Dr. Immanuel Freedman

ABSTRACT
Many scientists would like to be able to view and analyze quick look astronomical data on hand held devices linked by wireless network to the Internet. Scientific data is often characterized by high dynamic range together with abrupt, localized or extended changes of spatial and temporal statistical properties. I compare the effectiveness of algorithms for the efficient approximation of scientific data that support low bit-rate, near real-time and low-delay communication of heterogeneous multidimensional scientific data over existing or planned wireless networks.

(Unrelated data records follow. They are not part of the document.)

(** X7. Every [S7C_setDigit] call of every pass, with or without fault,
    addresses position 0, 1 or 2 with a value from 0 to 9. *)
Theorem digits_are_decimal (hw : input) (s : state) :
  Forall (fun pv => 0 <= fst pv <= 2 /\ 0 <= snd pv <= 9)
    (digits (trace (mainLoop hw s))).
Proof.
  destruct (Z.eq_dec (error_of (adcVal_of hw s)) 0) as [E|E].
  - destruct (mainLoop_ok_display hw s E) as (D & _). rewrite D.
    destruct (SleepState_eqb (sleep_of hw s) DEEPSLEEP); [constructor|].
    pose proof (shown_of_range hw s) as R.
    destruct (decimal_digits (shown_of hw s) ltac:(lia)) as (A & B & C & _).
    repeat constructor; cbn [fst snd]; lia.
  - rewrite mainLoop_fault by assumption. cbn [trace snd digits].
    repeat constructor; cbn [fst snd]; try lia;
      unfold error_of in *;
      destruct (adcVal_of hw s <? 10); try lia;
      destruct (adcVal_of hw s >? 1000); lia.
Qed.

(** X8. In a pass without fault outside deep sleep the three digits are
    the decimal digits of one value: the setpoint left by the pass or the
    display value of the reading.  It is the setpoint whenever a button is
    down in the pass, and whenever the display value is within 10 of the
    setpoint. *)
Theorem shown_value (hw : input) (s : state) :
  error_of (adcVal_of hw s) = 0 ->
  sleep_of hw s <> DEEPSLEEP ->
  let v := shown_of hw s in
  let hp := heatPoint (_eepromData (final (mainLoop hw s))) in
  let d := displayVal_of (adcVal_of hw s) in
  digits (trace (mainLoop hw s)) =
    [(0, v / 100); (1, (v mod 100) / 10); (2, v mod 10)]
  /\ 100 * (v / 100) + 10 * ((v mod 100) / 10) + v mod 10 = v
  /\ (v = hp \/ v = d)
  /\ (getPin hw PB7 = LOW \/ getPin hw PB6 = LOW -> v = hp)
  /\ (hp - 10 <= d <= hp + 10 -> v = hp).
Proof.
  intros E Hs v hp d.
  destruct (mainLoop_ok_display hw s E) as (D & _).
  destruct (SleepState_eqb (sleep_of hw s) DEEPSLEEP) eqn:Hd;
    [apply SleepState_eqb_eq in Hd; contradiction|].
  split; [exact D|].
  pose proof (shown_of_range hw s) as R.
  destruct (decimal_digits (shown_of hw s) ltac:(lia)) as (_ & _ & _ & S).
  split; [exact S|].
  unfold hp. rewrite eeprom_mainLoop_ok by assumption.
  pose proof (heatPoint_after_validity hw s) as V.
  unfold MIN_HEAT, MAX_HEAT in V.
  unfold v, d, shown_of, shows_heatPoint, tempInRange_of.
  split; [destruct (_ || _ || _); auto|].
  split.
  - intros Hp. rewrite action_of_zero.
    assert ((getPin hw PB7 =? LOW) || (getPin hw PB6 =? LOW) = true) as A.
    { apply orb_true_iff. destruct Hp as [Hp|Hp]; [left|right];
        apply Z.eqb_eq; exact Hp. }
    rewrite A. reflexivity.
  - intros Hr. cbv zeta.
    rewrite !uint16_small by lia.
    assert ((displayVal_of (adcVal_of hw s) >=?
             heatPoint (_eepromData (after_validity hw s)) - 10)
            && (displayVal_of (adcVal_of hw s) <=?
                heatPoint (_eepromData (after_validity hw s)) + 10) = true) as T.
    { apply andb_true_iff. split; [apply Z.geb_le | apply Z.leb_le]; lia. }
    rewrite T, orb_true_r. reflexivity.
Qed.

End ExtrasC.

Lemma shown_value_witness :
  digits (trace (mainLoop (sample 9000 100 HIGH HIGH LOW)
                   (set_oldADCVal 100 power_on)))
  = [(0, 2); (1, 7); (2, 0)].
Proof.
  destruct (shown_value (sample 9000 100 HIGH HIGH LOW)
              (set_oldADCVal 100 power_on)) as (A & _);
    [reflexivity | vm_compute; discriminate |].
  exact A.
Defined.

(** ** Configuration record *)

Lemma timeouts_set_heatPoint v d :
  sleepTimeout (set_heatPoint v d) = sleepTimeout d
  /\ deepSleepTimeout (set_heatPoint v d) = deepSleepTimeout d.
Proof. split; reflexivity. Qed.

Keywords: data analysis–image processing–astronomical data bases:miscellaneous

1. INTRODUCTION

Many scientists–including astronomers–are aware that hand held devices offer inexpensive mobile displays together with near-laptop computing and wireless communications capabilities. The recent advent of large virtual observatories (European AVO and NASA’s Sky View…), orbiting telescopes (HST, NGST, Chandra…), manned space missions (Mission to Planet Mars…) and large ground-based CCD spectrographs (SUBARU…) all indicate an urgent need for the development of improved quick look imagery that can be displayed for rapid decision-making on mobile hand-held devices linked by wireless network to the Internet.

In this paper, I propose solutions that highlight the role of approximation in the visual, symbolic and graphic presentation of astronomical and engineering data for intuitive understanding and exploratory data analysis. Accurate astrometry and photometry may, in principle, be made available on demand for user-selected celestial objects, regions of interest, full sky background, ancillary measurements or engineering data sets.

The horizon time for taking action based on decisions made with the help of quick look data may vary widely with application. For example, the ALADIN project1 considers that 20 seconds is the maximum delay an end-user can be expected to wait for a 2MB archived image served over the Web. The SUBARU telescope Quicklook Producer2 is run daily at the Hilo Base Facility and typically generates about 500 kB compressed imagery from a 16x10MB data set based on a 10-15 minute observation made by the Suprime-Cam and other instruments. Such quick look data could take up to 60-200 seconds to transfer over a 14.4-28.8 kbps phone-grade network connected to the Internet. If a network of observers were to be provided with quick look data served to inexpensive mobile hand held platforms, they could place telephone calls or initiate remote system commands within minutes of discovering serious instrument or telescope malfunctions (e.g., the collapse of the Green Bank telescope or the failure of a gyroscope on board the COBE mission) or claim priority within hours for the serendipitous discovery of astronomical objects.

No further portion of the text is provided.